3. Lefties (BBC, 2006)

Documentary maker Vanessa Engel’s three-parter about the British left in the 1970s and 80s does not on the face of it sound like compelling viewing. But this fantastic series provides a wry look at the ins and outs of the arcane debates of the British left (People’s Front of Judea vs Judean People’s Front, anyone?), its idiosyncrasies, and indeed, its general tendency to self-sabotage.
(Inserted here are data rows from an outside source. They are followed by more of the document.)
(* ===== verification/Delivery.v ===== *)
(** Delivery of replies: [deliver], the online worker and the outbox sweep of
    [internal/service/submissions.go] and [outbox_worker.go].

    [w_sent] records what the mail server accepted. *)
From Stdlib Require Import ZArith.
From stdpp Require Import base list strings gmap.
From S2P Require Import Prelude GoStrings GoValues Submission Checklist Classifier ChecklistStore Tables World Repository OutboxRepo Config Service.

Open Scope Z_scope.

Section delivery.
Context {L : GoLib} {E : Env} (svc : Service).

Definition SendThreadedReply (r : Reply) : M string := λ w,
  match env_send w.(w_tick) r with
  | Ok id => (Ok id, w_with_sent (w.(w_sent) ++ [(r, id)]) (w_next w))
  | Err e => (Err e, w_next w)
  end.

Definition deliver (reply : Reply) (submissionID : string) : M unit :=
  providerMsgID ← SendThreadedReply reply;
  now ← time_Now;
  log_err (UpsertEmail (outboundEmail reply providerMsgID now)) ≫= λ _,
  now ← time_Now;
  log_err (SetLastReplyAt submissionID now) ≫= λ _,
  audit submissionID EventReplySent
    [("provider_msg_id", AString providerMsgID); ("to", AString reply.(rep_ToAddress));
     ("subject", AString reply.(rep_Subject)); ("via", AString svc.(sv_mailName))].

Definition dispatchOnline (job : replyJob) : M unit :=
  deferred
    (r ← attempt (deliver job.(job_reply) job.(job_submissionID));
     match (r : result unit) with
     | Err e => audit job.(job_submissionID) EventReplyFailed [("error", AString (error_text e))]
     | Ok _ => log_err (MarkSent job.(job_outboxID) job.(job_version))
     end)
    (releaseDispatch job.(job_submissionID)).

(** One round of [replyWorker]. *)
Definition replyWorker_step : M unit :=
  w ← get;
  match w.(w_jobs) with
  | [] => mret ()
  | job :: rest => modify (w_with_jobs rest) ≫= λ _, dispatchOnline job
  end.

(** What happens to a row whose delivery failed. *)
Definition settle_failure (row : OutboxEntry) (err : error) : M unit :=
  let attempts := row.(oe_Attempts) + 1 in
  if attempts <? svc.(sv_outboxMaxAttempts) then
    log_err (Outbox_Update row.(oe_ID) OutboxPending attempts (error_text err))
  else
    log_err (Outbox_Update row.(oe_ID) OutboxFailed attempts (error_text err)) ≫= λ _,
    log_err (ClearReplyHash row.(oe_SubmissionID)) ≫= λ _,
    audit row.(oe_SubmissionID) EventReplyFailed
      [("error", AString (error_text err)); ("attempts", AInt attempts); ("dead_lettered", ABool true)].

Definition redeliverOne (listed : OutboxEntry) : M unit :=
  deferred
    (fresh ← attempt (GetPending listed.(oe_ID));
     match (fresh : result (option OutboxEntry)) with
     | Err _ | Ok None => mret ()
     | Ok (Some row) =>
       r ← attempt (deliver row.(oe_Reply) row.(oe_SubmissionID));
       match (r : result unit) with
       | Err e => settle_failure row e
       | Ok _ => log_err (MarkSent row.(oe_ID) row.(oe_UpdatedAt))
       end
     end)
    (releaseDispatch listed.(oe_SubmissionID)).

Definition blockedSubmissions (rows : list OutboxEntry) : M (list string) :=
  if bool_decide (map oe_ID rows = []) then mret []
  else wrap_err "outbox: reply-blocked lookup" (ReplyBlockedIDs (distinct (map oe_SubmissionID rows))).

Definition sweep_row (blocked : list string) (row : OutboxEntry) : M unit :=
  check_ctx ≫= λ _,
  if bool_decide (row.(oe_SubmissionID) ∈ blocked) then mret ()
  else
    claimed ← claimDispatch row.(oe_SubmissionID);
    if (claimed : bool) then redeliverOne row else mret ().

Definition RedeliverOutbox : M unit :=
  if repliesDisabled svc then mret ()
  else
    now ← time_Now;
    let cutoff := Add now (dur_neg svc.(sv_outboxRetryAfter)) in
    rows ← wrap_err "outbox: list pending" (ListPending now cutoff svc.(sv_outboxBatch));
    blocked ← blockedSubmissions rows;
    for_each (sweep_row blocked) rows.
End delivery.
Particularly good is the episode on the squatters on Villa Road in Brixton , where a primal scream therapeutic commune co-existed with houses of drug-fuelled punks, speculum wielding feminists, ex-Etonians at war with their background, a Dutch man called Pym who led (still leads) a lifestyle ‘which does not require running water’, and a local thief that the street decided to take in rather than shop to the police. Watch out for Piers ‘brother-of-Jeremy’ Corbyn making a particularly good cameo appearance explaining the internal contradictions of capitalism to the bemused filmmaker. He’s a long range weather forecaster now, go figure.

Squatted houses in Villa Road, Brixton, London, 1977.

2) World At War (ITV, 1973-4) 

This is probably the most famous entry on the list; thanks to constant repeats on British TV pretty much since the moment it was made, most people in the UK will have seen a least an episode of this at some point, possibly without even realising it. But this 26 (26!) part documentary series from the mid 1970s well and truly stands the test of time, covering almost all aspects of World War Two in sobering and scholarly detail, with some amazing interviewees including Traudl Junge (Hitler’s secretary) and Albert Speer (the Nazi’s favourite architect), all delivered in a beautiful voiceover provided by Laurence Olivier. Properly good. Even better, it’s available to watch for free on UKTV play during the lockdown!

Access to this series can be found via YouTube and pay for view sites.

1. People’s Century (BBC/PBS 1995-1997)

Truly, the history documentary to end all history documentaries. The scope and ambition of People’s Century – which aims to tell the story of the twentieth century across the entire globe, through the voices of the ordinary people who lived through events – is simply stunning. It first came on TV when I was at primary school, and from the moment I heard the gorgeous waltzing theme tune, I was hooked. When it was on, my parents indulged me with the most significant of all concessions in a middle-class family: I was allowed to eat my dinner in front of the telly. Result! I could tell even then that my parents appeared to be somewhat bemused by their ten-year-old daughter’s taste in tv, but I was right then and I’m right now. My love for history was already strong as a kid, but this taught me that listening to the voices of the man and woman in the street was how you found out what it actually felt like to live through big historical events. Like World at War, this is also 26 episodes long, but you can hardly say you don’t have time to watch it now, can you?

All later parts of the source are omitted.